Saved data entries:
========================================

(** * DensLowRank: low-rank density estimation, continuous case

    A shallow embedding of [DensLowRank/model/continuous/low_rank.py]:
    the low-rank block estimator [our_algo] (Algorithm 1), the univariate
    estimator [our_algo_3] (Algorithm 3) and the bivariate estimator
    [our_algo_2] (Algorithm 2).

    Numbers.  The program computes on float64.  Finite values are modelled
    as real numbers; the IEEE special values are modelled where numpy can
    produce them from finite inputs, that is at a division by zero
    ([npfloat]).  Python integers are [Z], lengths and loop counters are
    [nat].  The three estimators are first embedded with exact arithmetic.
    Where a property hinges on the rounding of a float operation (the
    floor of line 194 under the guard of line 188), [our_algo_3] is
    embedded a second time with the rounding of every operation kept
    ([our_algo_3_r]); its instance [RN64] is binary64 round-to-nearest-even
    and [pow_rn] is the correctly rounded power.

    Domain.  The docstrings require [alpha], [cstar], [Cbar], [L] to be
    positive; the embedding follows the source on that domain, with finite
    (non-NaN) samples and histogram entries. *)

From Stdlib Require Import Reals Lra Lia ZArith List Bool Arith.
From Stdlib Require Import Permutation Sorted.
Import ListNotations.
Local Open Scope R_scope.

(* ------------------------------------------------------------------ *)
(** ** Python exceptions and the error monad *)

(** The exception classes the three functions can raise. *)
Inductive exn : Type :=
| NameError          (* a free name that no scope binds *)
| IndexError         (* subscript out of range *)
| ValueError         (* shapes that do not broadcast, empty reduction, int(nan) *)
| ZeroDivisionError  (* [0 ** -1] on Python integers *)
| OverflowError      (* int(inf) *)
| AxisError.         (* numpy: axis out of bounds *)

Inductive result (A : Type) : Type :=
| Ok (a : A)
| Raise (e : exn).
Arguments Ok {A} a.
Arguments Raise {A} e.

Definition bind {A B : Type} (m : result A) (k : A -> result B) : result B :=
  match m with
  | Ok a => k a
  | Raise e => Raise e
  end.

Notation "x <- m ;; k" := (bind m (fun x => k))
  (at level 61, m at next level, right associativity).

(** [for x in xs: s = body x s], stopping at the first exception. *)
Fixpoint for_each {X S : Type} (xs : list X) (body : X -> S -> result S) (s : S)
  : result S :=
  match xs with
  | [] => Ok s
  | x :: xs' => s' <- body x s ;; for_each xs' body s'
  end.

(** [for i in range(n): for j in range(m): s = body i j s]. *)
Definition loop2 {S : Type} (n m : nat) (body : nat -> nat -> S -> result S) (s : S)
  : result S :=
  for_each (seq 0 n) (fun i s1 => for_each (seq 0 m) (fun j s2 => body i j s2) s1) s.

(** [enumerate(xs)]. *)
Definition enumerate {X : Type} (xs : list X) : list (nat * X) :=
  combine (seq 0 (length xs)) xs.

(* ------------------------------------------------------------------ *)
(** ** Numbers *)

Definition Rleb (x y : R) : bool := if Rle_dec x y then true else false.
Definition Rltb (x y : R) : bool := if Rlt_dec x y then true else false.

(** [math.floor], [math.ceil] and [int()] on a finite float. *)
Definition math_floor (x : R) : Z := Int_part x.
Definition math_ceil (x : R) : Z := (- Int_part (- x))%Z.
Definition py_int (x : R) : Z := if Rle_dec 0 x then math_floor x else math_ceil x.

(** A float64 result: finite, or one of the IEEE special values. *)
Inductive npfloat : Type :=
| Fin (x : R)
| PInf
| NInf
| NaN.

(** numpy's [x / y] on finite scalars: a zero divisor gives [inf], [-inf]
    or [nan] (and a warning), never an exception. *)
Definition np_true_divide (x y : R) : npfloat :=
  if Req_dec_T y 0 then
    if Rlt_dec 0 x then PInf else if Rlt_dec x 0 then NInf else NaN
  else Fin (x / y).

Definition xadd (a b : npfloat) : npfloat :=
  match a, b with
  | NaN, _ | _, NaN => NaN
  | Fin x, Fin y => Fin (x + y)
  | PInf, NInf | NInf, PInf => NaN
  | PInf, _ | _, PInf => PInf
  | NInf, _ | _, NInf => NInf
  end.

Definition xscale (x : R) (pos neg : npfloat) : npfloat :=
  if Rlt_dec 0 x then pos else if Rlt_dec x 0 then neg else NaN.

Definition xmul (a b : npfloat) : npfloat :=
  match a, b with
  | NaN, _ | _, NaN => NaN
  | Fin x, Fin y => Fin (x * y)
  | Fin x, PInf | PInf, Fin x => xscale x PInf NInf
  | Fin x, NInf | NInf, Fin x => xscale x NInf PInf
  | PInf, PInf | NInf, NInf => PInf
  | PInf, NInf | NInf, PInf => NInf
  end.

(** The finite value of a float, [0] for the special values. *)
Definition fin_part (a : npfloat) : R :=
  match a with Fin x => x | _ => 0 end.

(** [sum_{k < n} f k]. *)
Fixpoint Rsum (n : nat) (f : nat -> R) : R :=
  match n with
  | O => 0
  | S k => Rsum k f + f k
  end.

(* ------------------------------------------------------------------ *)
(** ** Two-dimensional arrays *)

(** A 2-d [numpy.ndarray]: its shape and its entries (the entries outside
    the shape are not part of the array). *)
Record ndarray (A : Type) : Type := mk_ndarray {
  nrows : nat;
  ncols : nat;
  elt : nat -> nat -> A
}.
Arguments mk_ndarray {A} _ _ _.
Arguments nrows {A} _.
Arguments ncols {A} _.
Arguments elt {A} _ _ _.

Definition same_shape {A B : Type} (X : ndarray A) (Y : ndarray B) : Prop :=
  nrows X = nrows Y /\ ncols X = ncols Y.

Definition in_range {A : Type} (Y : ndarray A) (i j : nat) : bool :=
  (i <? nrows Y)%nat && (j <? ncols Y)%nat.

(** [Y[i, j]] for non-negative subscripts. *)
Definition getitem {A : Type} (Y : ndarray A) (i j : nat) : result A :=
  if in_range Y i j then Ok (elt Y i j) else Raise IndexError.

(** [Y[i, j] = v] for non-negative subscripts. *)
Definition setitem {A : Type} (Y : ndarray A) (i j : nat) (v : A) : result (ndarray A) :=
  if in_range Y i j then
    Ok (mk_ndarray (nrows Y) (ncols Y)
          (fun a b => if ((a =? i)%nat && (b =? j)%nat)%bool then v else elt Y a b))
  else Raise IndexError.

(** [np.zeros((r, c))]. *)
Definition np_zeros (r c : nat) : ndarray R := mk_ndarray r c (fun _ _ => 0).

(** [np.sum(Y)], [np.sum(Y, axis=1)] and [np.sum(Y, axis=0)]. *)
Definition np_sum (Y : ndarray R) : R :=
  Rsum (nrows Y) (fun i => Rsum (ncols Y) (fun j => elt Y i j)).
Definition np_sum_axis1 (Y : ndarray R) : list R :=
  map (fun i => Rsum (ncols Y) (fun j => elt Y i j)) (seq 0 (nrows Y)).
Definition np_sum_axis0 (Y : ndarray R) : list R :=
  map (fun j => Rsum (nrows Y) (fun i => elt Y i j)) (seq 0 (ncols Y)).

(** One axis of numpy's broadcasting rule: equal lengths, or one of them 1. *)
Definition broadcast_dim (a b : nat) : result nat :=
  if (a =? b)%nat then Ok a
  else if (a =? 1)%nat then Ok b
  else if (b =? 1)%nat then Ok a
  else Raise ValueError.

Definition bidx (len i : nat) : nat := if (len =? 1)%nat then O else i.

(** [Y1 + Y2]. *)
Definition np_add (Y1 Y2 : ndarray R) : result (ndarray R) :=
  r <- broadcast_dim (nrows Y1) (nrows Y2) ;;
  c <- broadcast_dim (ncols Y1) (ncols Y2) ;;
  Ok (mk_ndarray r c (fun i j =>
        elt Y1 (bidx (nrows Y1) i) (bidx (ncols Y1) j)
        + elt Y2 (bidx (nrows Y2) i) (bidx (ncols Y2) j))).

(** [Y / c] for a finite scalar [c]. *)
Definition np_div_scalar (Y : ndarray R) (c : R) : ndarray npfloat :=
  mk_ndarray (nrows Y) (ncols Y) (fun i j => np_true_divide (elt Y i j) c).

(** [U[:, :l]] and [Vh[:l, :]]. *)
Definition take_cols (l : nat) (U : ndarray R) : ndarray R :=
  mk_ndarray (nrows U) (Nat.min l (ncols U)) (elt U).
Definition take_rows (l : nat) (V : ndarray R) : ndarray R :=
  mk_ndarray (Nat.min l (nrows V)) (ncols V) (elt V).

(** [A * s] for a 2-d [A] and a 1-d [s]: [s] is broadcast along the rows. *)
Definition np_mul_row (A : ndarray R) (s : list R) : result (ndarray R) :=
  c <- broadcast_dim (ncols A) (length s) ;;
  Ok (mk_ndarray (nrows A) c (fun i k =>
        elt A i (bidx (ncols A) k) * nth (bidx (length s) k) s 0)).

(** [np.dot(A, B)] on 2-d arrays. *)
Definition np_dot (A B : ndarray R) : result (ndarray R) :=
  if (ncols A =? nrows B)%nat then
    Ok (mk_ndarray (nrows A) (ncols B) (fun i j =>
          Rsum (ncols A) (fun k => elt A i k * elt B k j)))
  else Raise ValueError.

(** [np.argwhere(cond(p))] on a 1-d array: the subscripts at which the
    condition holds, in increasing order. *)
Definition np_argwhere (cond : R -> bool) (p : list R) : list nat :=
  filter (fun i => cond (nth i p 0)) (seq 0 (length p)).

(** [np.min] and [np.max] of a 1-d array; an empty array has no minimum. *)
Definition np_min (l : list R) : result R :=
  match l with
  | [] => Raise ValueError
  | x :: l' => Ok (fold_left Rmin l' x)
  end.
Definition np_max (l : list R) : result R :=
  match l with
  | [] => Raise ValueError
  | x :: l' => Ok (fold_left Rmax l' x)
  end.

(** [np.max(a, axis)] on a Python integer [a]: the second positional
    argument is the axis, and a scalar has no axis but [0] (or [-1]). *)
Definition np_max_scalar (a : nat) (axis : nat) : result nat :=
  if (axis =? 0)%nat then Ok a else Raise AxisError.

(** [np.arange(a, b)] on integers. *)
Definition np_arange (a b : Z) : list Z :=
  map (fun k => (a + Z.of_nat k)%Z) (seq 0 (Z.to_nat (b - a))).

(* ------------------------------------------------------------------ *)
(** ** Algorithm 1: [our_algo] *)

(** The module's global scope, as far as [our_algo] reads it: the line
    [(d1,d2) = np.shape(Y1)] is commented out, so [d1] and [d2] at
    [np.zeros((d1,d2))] are free names looked up in the globals. *)
Record globals : Type := mk_globals {
  g_d1 : option nat;
  g_d2 : option nat
}.

(** The globals of the module as shipped: nothing binds [d1] or [d2]. *)
Definition module_globals : globals := mk_globals None None.

Definition lookup (v : option nat) : result nat :=
  match v with
  | Some k => Ok k
  | None => Raise NameError
  end.

(** [n <= d*np.log(d)]: [np.log] of a non-positive integer is [-inf] or
    [nan], the product is then [nan] and the comparison false. *)
Definition degenerate_regime (n d : Z) : bool :=
  (0 <? d)%Z && Rleb (IZR n) (IZR d * ln (IZR d)).

(** [T = int(np.log(d)/np.log(2))]. *)
Definition level_count (d : Z) : result nat :=
  if (0 <? d)%Z then Ok (Z.to_nat (py_int (ln (IZR d) / ln 2)))
  else if (d =? 0)%Z then Raise OverflowError
  else Raise ValueError.

(** [2**(-t)] and [2**(1-m)]. *)
Definition pow2neg (t : nat) : R := / 2 ^ t.
Definition pow2Z (z : Z) : R := powerRZ 2 z.

(** The level-[t] bucket of a marginal vector (lines 109-112, 115-118). *)
Definition bucket (p : list R) (T t : nat) : list nat :=
  if (t <? T)%nat then
    np_argwhere (fun x => Rleb x (pow2neg t) && Rltb (pow2neg (t + 1)) x) p
  else
    np_argwhere (fun x => Rleb x (pow2neg t)) p.

(** Lines 120-125: the block of [Y2] on rows [I] and columns [J]. *)
Definition extract_block (Y2 : ndarray R) (I J : list nat) : result (ndarray R) :=
  loop2 (length I) (length J)
    (fun i j M => v <- getitem Y2 (nth i I O) (nth j J O) ;; setitem M i j v)
    (np_zeros (length I) (length J)).

(** Lines 128-130: copy the block of [Y2] into [res]. *)
Definition copy_block (Y2 : ndarray R) (I J : list nat) (res : ndarray R)
  : result (ndarray R) :=
  loop2 (length I) (length J)
    (fun i j res' => v <- getitem Y2 (nth i I O) (nth j J O) ;;
                     setitem res' (nth i I O) (nth j J O) v)
    res.
Lemma colors_are_bytes_over_255_witness :
  exists n cols,
    getUint32 onePointBytes 0 = Some n /\
    colors (decodePointCloud noInflate (Some quantizedOnePoint)).1
      = Some cols /\
    color_layout onePointBytes (positionsEnd quantizedOnePoint n) n cols.
Proof.
  apply (colors_are_bytes_over_255 noInflate quantizedOnePoint
           [f32_zero; f32_one; S754_finite false 8388736 (-24)]);
    vm_compute; reflexivity.
Defined.

(** C8. With the header's [has_colors] byte at 1, the decoder does not
    always produce channels in [0, 1]: on the payload cut after its
    position record it returns three colour channels, none of which lies
    in [0, 1] (they are NaN), because the colour bytes are read without
    checking that they exist. *)
Theorem announced_colors_outside_unit_interval :
  exists raw cols,
    rawBytes noInflate quantizedNoColorBytes = Some raw /\
    getUint32 raw 0 = Some 1 /\ getUint8 raw 4 = Some 1 /\
    colors (decodePointCloud noInflate (Some quantizedNoColorBytes)).1
      = Some cols /\
    in_unit_interval <$> cols = [false; false; false].
Proof. do 2 eexists. repeat split; vm_compute; reflexivity. Qed.

End CodecFacts.


(* ===================================================================== *)
(** * Facts about the subsampling *)
(* ===================================================================== *)

Module ViewerFacts.
Import Num Platform Codec Viewer Samples CodecFacts.

Lemma ceilDiv_bounds n b :
  1 <= b -> (ceilDiv n b - 1) * b < n <= ceilDiv n b * b.
Proof.
  intros Hb. unfold ceilDiv.
  pose proof (Z.div_mod (- n) b ltac:(lia)) as Hdm.
  pose proof (Z.mod_pos_bound (- n) b ltac:(lia)) as Hm.
  nia.
Qed.

Lemma floorDiv_bounds n s :
  1 <= s -> floorDiv n s * s <= n < (floorDiv n s + 1) * s.
Proof.
  intros Hs. unfold floorDiv.
  pose proof (Z.div_mod n s ltac:(lia)) as Hdm.
  pose proof (Z.mod_pos_bound n s ltac:(lia)) as Hm.
  nia.
Qed.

========================================

DESCRIPTION OF THE TASK - Only the lines above starting at the one containing "Definition np_sum_axis0 (Y" and ending at the one containing "elt Y1 (bidx", both included, are to be returned, exactly as they read.

TASK ANSWER -
Definition np_sum_axis0 (Y : ndarray R) : list R :=
  map (fun j => Rsum (nrows Y) (fun i => elt Y i j)) (seq 0 (ncols Y)).

(** One axis of numpy's broadcasting rule: equal lengths, or one of them 1. *)
Definition broadcast_dim (a b : nat) : result nat :=
  if (a =? b)%nat then Ok a
  else if (a =? 1)%nat then Ok b
  else if (b =? 1)%nat then Ok a
  else Raise ValueError.

Definition bidx (len i : nat) : nat := if (len =? 1)%nat then O else i.

(** [Y1 + Y2]. *)
Definition np_add (Y1 Y2 : ndarray R) : result (ndarray R) :=
  r <- broadcast_dim (nrows Y1) (nrows Y2) ;;
  c <- broadcast_dim (ncols Y1) (ncols Y2) ;;
  Ok (mk_ndarray r c (fun i j =>
        elt Y1 (bidx (nrows Y1) i) (bidx (ncols Y1) j)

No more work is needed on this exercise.